**To do:** Only one span of the listing below is wanted: the lines from the one with "h_fchmod : W → nat → Z → W;" through the one with "if bool_decide (argv", reproduced exactly, both ends kept.

**Input material:**
(* ===== verification/Host.v ===== *)
(** * The calls the loader makes to mount and to copy

    [HostOps] adds to the calls of [SysOps] those on other programs, loop
    devices, directories and files open for reading. *)

From S2P Require Import Prelude CLib Sys Cpio.

(** What waitpid reports of a child. *)
Inductive wait_status := WExited (code : Z) | WSignaled.

Class HostOps (W G : Type) := {
  h_sys :: SysOps W;
  h_gz :: GzOps G;
  (* access(path, F_OK) and access(path, X_OK): 0 or errno *)
  h_exists : W → bytes → Z;
  h_searchable : W → bytes → Z;
  (* pipe succeeds *)
  h_pipe : W → bool;
  (* a child that executes the program of a list of words; what it wrote to its
     standard error *)
  h_run : W → list bytes → wait_status * bytes * W;
  h_umount : W → bytes → W;
  (* LOOP_CLR_FD on a device *)
  h_loop_clear : W → bytes → W;
  (* open(path, O_RDONLY): a descriptor or errno *)
  h_open : W → bytes → (Z + nat) * W;
  (* read(fd, buf, n): the result and the bytes *)
  h_read : W → nat → Z → Z * bytes * W;
  (* open(path, O_RDWR | O_TRUNC | O_CREAT, 0644) *)
  h_creat_empty : W → bytes → (Z + nat) * W;
  h_fchmod : W → nat → Z → W;
  (* the contents of a file opened with fopen *)
  h_contents : W → bytes → option bytes;
  (* the names readdir gives for a directory, or null *)
  h_readdir : W → bytes → option (list bytes);
  (* chdir: 0 or -1; getcwd *)
  h_chdir : W → bytes → Z * W;
  h_getcwd : W → bytes;
  (* gunzip_open *)
  h_gunzip_open : W → bytes → option G
}.

(** ** A host in memory

    Files of [memfs]; a child is /bin/mount, which changes no file.  It succeeds
    when what it is asked to mount is mountable and nothing is busy: the same
    source must not be what is mounted on the same directory last, and the loop
    device that is asked for must be free.  The calls of mount, the mounts in
    force (directory and source, the last one first) and the loop devices in use
    are kept. *)

Record host := mkHost {
  hs_fs : memfs; hs_mountable : list bytes → bool; hs_error : bytes; hs_log : list (list bytes);
  hs_table : list (bytes * bytes); hs_loops : list bytes }.
Definition with_fs (fs : memfs) (h : host) : host := mkHost fs (hs_mountable h) (hs_error h) (hs_log h) (hs_table h) (hs_loops h).

(** The words behind the options of mount, and the device of loop=. *)
Definition mount_source (argv : list bytes) : bytes := default [] (argv !! (length argv - 2)%nat).
Definition mount_point (argv : list bytes) : bytes := default [] (list.last argv).
Definition mount_loop (argv : list bytes) : option bytes :=
  if bool_decide (argv !! 4%nat = Some (str "-o"))
  then t ← argv !! 5%nat ≫= λ o, strstr o (str "loop="); let d := drop 5 t in Some (match strchr d 44 with Some r => before d r | None => d end)
  else None.
Definition mounted_on (table : list (bytes * bytes)) (dir : bytes) : option bytes := snd <$> List.find (λ e, streq (fst e) dir) table.
Definition busy (h : host) (argv : list bytes) : bool :=
  bool_decide (mounted_on (hs_table h) (mount_point argv) = Some (mount_source argv)) ||
  match mount_loop argv with Some d => bool_decide (d ∈ hs_loops h) | None => false end.
Definition mount_ok (h : host) (argv : list bytes) : bool := hs_mountable h argv && negb (busy h argv).
Definition run_mount (h : host) (argv : list bytes) : host :=
  let ok := mount_ok h argv in
  mkHost (hs_fs h) (hs_mountable h) (hs_error h) (hs_log h ++ [argv])
    (if ok then (mount_point argv, mount_source argv) :: hs_table h else hs_table h)
    (if ok then option_list (mount_loop argv) ++ hs_loops h else hs_loops h).
(** The last mount on a directory is taken away. *)
Fixpoint unmount (dir : bytes) (table : list (bytes * bytes)) : list (bytes * bytes) :=
  match table with [] => [] | e :: table => if streq (fst e) dir then table else e :: unmount dir table end.
Definition run_umount (h : host) (dir : bytes) : host :=
  mkHost (hs_fs h) (hs_mountable h) (hs_error h) (hs_log h) (unmount dir (hs_table h)) (hs_loops h).
Definition run_loop_clear (h : host) (d : bytes) : host :=
  mkHost (hs_fs h) (hs_mountable h) (hs_error h) (hs_log h) (hs_table h) (List.filter (λ x, negb (streq x d)) (hs_loops h)).

Definition lift {A} (f : memfs → A * memfs) (h : host) : A * host := let '(a, fs) := f (hs_fs h) in (a, with_fs fs h).

#[export] Instance host_sys : SysOps host := {|
  s_lstat h p := s_lstat (hs_fs h) p;
  s_stat h p := s_stat (hs_fs h) p;
  s_unlink h p := lift (λ fs, s_unlink fs p) h;
  s_mkdir h p m := lift (λ fs, s_mkdir fs p m) h;
  s_chmod h p m := lift (λ fs, s_chmod fs p m) h;
  s_chown h p u g := lift (λ fs, s_chown fs p u g) h;
  s_lchown h p u g := lift (λ fs, s_lchown fs p u g) h;
  s_utime h p t := lift (λ fs, s_utime fs p t) h;
  s_getuid h := s_getuid (hs_fs h);
  s_creat h p m := lift (λ fs, s_creat fs p m) h;
  s_write h fd d := lift (λ fs, s_write fs fd d) h;
  s_close h fd := with_fs (s_close (hs_fs h) fd) h;
  s_readlink h p n := s_readlink (hs_fs h) p n;
  s_symlink h t p := lift (λ fs, s_symlink fs t p) h;
  s_mkfifo h p m := lift (λ fs, s_mkfifo fs p m) h;
  s_mknod h p m r := lift (λ fs, s_mknod fs p m r) h;
  s_link h a b := lift (λ fs, s_link fs a b) h;
  s_access h p := s_access (hs_fs h) p
|}.

Definition fs_data (fs : memfs) (p : bytes) : option bytes :=
  match fs_lookup fs p with Some (_, i) => match i_kind i with KReg d => Some d | _ => None end | None => None end.
Definition fs_open (fs : memfs) (p : bytes) : (Z + nat) * memfs :=
  match fs_lookup fs p with
  | Some (n, _) => (inr (fs_next fs), mkFs (fs_names fs) (fs_inodes fs) (<[fs_next fs := (n, 0%nat)]> (fs_fds fs))
                                        (S (fs_next fs)) (fs_uid fs) (fs_full fs))
  | None => (inl ENOENT, fs)
  end.
Definition fs_read (fs : memfs) (fd : nat) (n : Z) : Z * bytes * memfs :=
  match fs_fds fs !! fd with
  | None => (-1, [], fs)
  | Some (k, off) =>
      match fs_inodes fs !! k with
      | Some i =>
          match i_kind i with
          | KReg c =>
              let d := slice off (Z.to_nat n) c in
              (Z.of_nat (length d), d, set_fds (<[fd := (k, (off + length d)%nat)]> (fs_fds fs)) fs)
          | _ => (-1, [], fs)
          end
      | None => (-1, [], fs)
      end
  end.
(** Change the inode of an open file. *)
Definition fs_on_fd (f : fsnode → fsnode) (fs : memfs) (fd : nat) : memfs :=
  match fs_fds fs !! fd with
  | None => fs
  | Some (k, _) => match fs_inodes fs !! k with Some i => set_inodes (<[k := f i]> (fs_inodes fs)) fs | None => fs end
  end.
Definition fs_creat_empty (fs : memfs) (p : bytes) : (Z + nat) * memfs :=
  let '(r, fs) := fs_creat fs p 0x1a4 in
  match r with
  | inr fd => (inr fd, fs_on_fd (λ i, mkInode (KReg []) (i_perm i) (i_uid i) (i_gid i) (i_mtime i)) fs fd)
  | inl e => (inl e, fs)
  end.
(** The entries of a directory, without their path. *)
Definition fs_readdir (fs : memfs) (p : bytes) : option (list bytes) :=
  match fs_lookup fs p with
  | Some (_, i) =>
      match i_kind i with
      | KDir => Some (omap (λ e : bytes * nat, if bool_decide (dirname e.1 = Some p) then tail <$> strrchr e.1 47 else None)
                           (map_to_list (fs_names fs)))
      | _ => None
      end
  | None => None
  end.

#[export] Instance host_ops : HostOps host memgz := {|
  h_exists h p := s_access (hs_fs h) p;
  h_searchable h p := s_access (hs_fs h) p;
  h_pipe h := true;
  h_run h argv := (if mount_ok h argv then WExited 0 else WExited 32, hs_error h, run_mount h argv);
  h_umount h p := run_umount h p;
  h_loop_clear h d := run_loop_clear h d;
  h_open h p := lift (λ fs, fs_open fs p) h;
  h_read h fd n := let '(r, fs) := fs_read (hs_fs h) fd n in (r, with_fs fs h);
  h_creat_empty h p := lift (λ fs, fs_creat_empty fs p) h;
  h_fchmod h fd m := with_fs (fs_on_fd (λ i, mkInode (i_kind i) m (i_uid i) (i_gid i) (i_mtime i)) (hs_fs h) fd) h;
  h_contents h p := fs_data (hs_fs h) p;
  h_readdir h p := fs_readdir (hs_fs h) p;
  h_chdir h p := (if s_access (hs_fs h) p =? 0 then 0 else -1, h);
  h_getcwd h := [47];
  h_gunzip_open h p := (λ d, mkGz d []) <$> fs_data (hs_fs h) p
|}.

(** ** The names of a file system *)

(** Inodes are numbered below the next one. *)
Definition numbered (fs : memfs) : Prop := ∀ p n, fs_names fs !! p = Some n → (n < fs_next fs)%nat.

Lemma fs_lookup_some fs p n i : fs_lookup fs p = Some (n, i) ↔ fs_names fs !! p = Some n ∧ fs_inodes fs !! n = Some i.
Proof.
  unfold fs_lookup. destruct (fs_names fs !! p) as [k |]; cbn; [| naive_solver].
  destruct (fs_inodes fs !! k) as [j |] eqn:E; cbn; naive_solver congruence.
Qed.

**Result of the exercise:**
  h_fchmod : W → nat → Z → W;
  (* the contents of a file opened with fopen *)
  h_contents : W → bytes → option bytes;
  (* the names readdir gives for a directory, or null *)
  h_readdir : W → bytes → option (list bytes);
  (* chdir: 0 or -1; getcwd *)
  h_chdir : W → bytes → Z * W;
  h_getcwd : W → bytes;
  (* gunzip_open *)
  h_gunzip_open : W → bytes → option G
}.

(** ** A host in memory

    Files of [memfs]; a child is /bin/mount, which changes no file.  It succeeds
    when what it is asked to mount is mountable and nothing is busy: the same
    source must not be what is mounted on the same directory last, and the loop
    device that is asked for must be free.  The calls of mount, the mounts in
    force (directory and source, the last one first) and the loop devices in use
    are kept. *)

Record host := mkHost {
  hs_fs : memfs; hs_mountable : list bytes → bool; hs_error : bytes; hs_log : list (list bytes);
  hs_table : list (bytes * bytes); hs_loops : list bytes }.
Definition with_fs (fs : memfs) (h : host) : host := mkHost fs (hs_mountable h) (hs_error h) (hs_log h) (hs_table h) (hs_loops h).

(** The words behind the options of mount, and the device of loop=. *)
Definition mount_source (argv : list bytes) : bytes := default [] (argv !! (length argv - 2)%nat).
Definition mount_point (argv : list bytes) : bytes := default [] (list.last argv).
Definition mount_loop (argv : list bytes) : option bytes :=
  if bool_decide (argv !! 4%nat = Some (str "-o"))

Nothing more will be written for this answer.